ただし、今日は表道から入ってきちんと参拝をするつもりだった。

裏の鳥居とは大違いの、大きく立派な鳥居をくぐって境内に入ると、お社へと続く長い石畳の階段の一番下に五條とみちるが並んで座っていた。

「おーい。五條!! 久しぶり」

修が頭上で大きく手を振ると、気がついた五條が立ち上がってこちらに歩いてくる。

何だかんだで、四人揃って顔を合わせるのは卒業以来初めてのことだった。
修はとても嬉しく思っているのだけど、そうでも無さそうなのが約一名‥‥。


「なんで、帰省してまで五條に会わなきゃいけないのよ⁉︎」

「嫌なら長洲が帰んなよ」

長洲は早々に五條に喧嘩をふっかけていた。五條もまた、老若男女誰に対しても紳士的なくせに長洲にだけはやたらと厳しい。

「けど、五條はともかく長洲がS大に合格するほど頭いいなんて俺知らなかったよ」

五條と長洲は難関で知られる東京のS大に進学していた。同じ大学だということは入学式で偶然会うまで互いに知らなかったらしい。

修がぼやくと、五條がまた長洲を挑発するようなことを言う。

「どうせ、あれだろ? ちょっと馬鹿なくらいが男にモテるとか下らないこと考えて手を抜いてたんだろ」

「うるさいっ。はぁー。星の数ほど大学のある東京で、何であんたと同じ大学なのよ〜」

二人はあれこれと怒鳴りあいながら、ずんずんと石段をのぼっていく。
修は隣のみちると顔を見合わせた。

「昔から気が合わないよなぁ‥‥あの二人」

修の台詞にみちるはクスっと楽しそうに笑った。

「鈍いなぁ、修は。 あれは喧嘩するほどってやつでしょ」

「そうかぁ〜⁉︎」

修の目には単純に相性が悪いようにしか見えないのだが‥‥みちるは違う意見のようだ。真相は当の本人達ですらわかっていないのかもしれない。

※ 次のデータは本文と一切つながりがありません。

Lemma hwp_account_loop n : forall d nodes zs Ls,
  all_ok zs nodes Ls -> length nodes = length limits -> (n <= length limits)%nat -> (forall i, (n <= i)%nat -> free nodes i) ->
  hwp (account_loop limits now n d nodes) zs (fun r zs' => exists Ls', all_ok zs' r.2 Ls' /\ forall i, free r.2 i).
Proof.
  induction n as [|n IH]; intros d nodes zs Ls Ha Hlen Hn Hfree; simpl.
  { apply hwp_ret. exists Ls. split; [done|intros; apply Hfree; lia]. }
  destruct (lookup_lt_is_Some_2 limits n) as [c Hc]; [lia|]. rewrite Hc. destruct (nodes !! n) as [[p|]|] eqn:Hp.
  2,3: apply (IH d nodes zs Ls); try done; [lia|]; intros i Hi; destruct (decide (i = n)) as [->|]; [intros q; rewrite Hp; done|apply Hfree; lia].
  apply hwp_bind. eapply hwp_zone; [exact Ha|exact Hc|]. intros z Hz Hh.
  pose proof (zone_nodup _ _ _ _ Hz) as [_ Hnd]%NoDup_cons. assert (Eh : held_at nodes n = p :: others n) by (unfold held_at; by rewrite Hp).
  rewrite Eh in Hh. destruct (held_node_in _ _ 0 p Hh eq_refl) as (L1 & x & L2 & HL & <-). rewrite HL in *.
  eapply zwp_mono; [by apply zwp_account|]. intros e z' [_ Hz']. eexists _, (<[n := None]> nodes). split; [exact Hz'|]. split_and!.
  - rewrite held_clear by lia. eapply (held_release 0 x.1 L1 x L2 _ (x.1 :: others n)); try done. simpl. specialize (Hothers n). lia.
  - intros i Hi. by apply held_set.
  - intros zs' Ha'. assert (Hfree' : forall i, (n <= i)%nat -> free (<[n := None]> nodes) i).
    { intros i Hi. destruct (decide (i = n)) as [->|]; [|apply free_set; [done|apply Hfree; lia]].
      intros q. by rewrite list_lookup_insert_eq by lia. }
    destruct (nodelay (lim c)); [by apply (IH _ _ _ _ Ha'); [rewrite length_insert|lia|]|].
    destruct (delay_some (rate (lim c)) e (Hrates n c Hc)) as [d' ->]. by apply (IH _ _ _ _ Ha'); [rewrite length_insert|lia|].
Qed.

Lemma hwp_account n e nodes zs Ls :
  all_ok zs nodes Ls -> length nodes = length limits -> (n <= length limits)%nat -> (forall i, (n <= i)%nat -> free nodes i) ->
  e = 0 \/ (n < length limits)%nat ->
  hwp (ngx_http_limit_req_account limits now n e n nodes) zs (fun r zs' => exists Ls', all_ok zs' r.2 Ls' /\ forall i, free r.2 i).
Proof.
  intros Ha Hlen Hn Hfree He. unfold ngx_http_limit_req_account. destruct (Z.eqb_spec e 0) as [|Hne]; [by eapply hwp_account_loop|].
  destruct He as [|Hlt]; [done|]. destruct (lookup_lt_is_Some_2 limits n Hlt) as [c Hc]. rewrite Hc.
  destruct (nodelay (lim c)); [by eapply hwp_account_loop|].
  destruct (delay_some (rate (lim c)) e (Hrates n c Hc)) as [d ->]. by eapply hwp_account_loop.
Qed.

「ねぇ〜ねぇ〜。 結局さ、裏道の蝶って本当にいたと思う? それとも思い込みの見せた幻?」

修より数段上にいた長洲がくるりとこちらを振り返って尋ねる。

今日久しぶりに四人が顔を揃えたのには理由がある。裏道の蝶に会いにきたのだ。二十歳を過ぎると会えなくなるなんて噂もあったから、全員が10代の間にもう一度。きちんと参拝を済ませてから、裏道に行ってみようという計画だった。


「私は会えなかったけど‥‥でも信じていたいな」

みちるは真っ青な空を仰ぐと、そう強く言い切った。眩しいほどに明るい夏の陽射しにみちるのレモンイエローのワンピースがとてもよく映えて、まるで一枚の絵画のようだ。

みちるはまた、綺麗になった。


「修は? どう思う⁉︎」

五條に聞かれて、修はしばし沈黙した。

あの日見た幻の正体‥‥果たしてあれは何だったのだろう。
今日、自分達はあの鮮やかな蝶に再会することができるのだろうか‥‥。

なんとなく、本当になんとなくだけど、もう二度と姿を見ることは叶わない気がする。だけど、裏道の蝶は確かにそこにいるのだ。

誰の側にも、きっといるのだろう。


「わかんない。わかんないけど、俺はありがとうって言いたい!」

「うん、俺も同じだ」

五條も、みちるも長洲も、笑顔で大きく頷いた。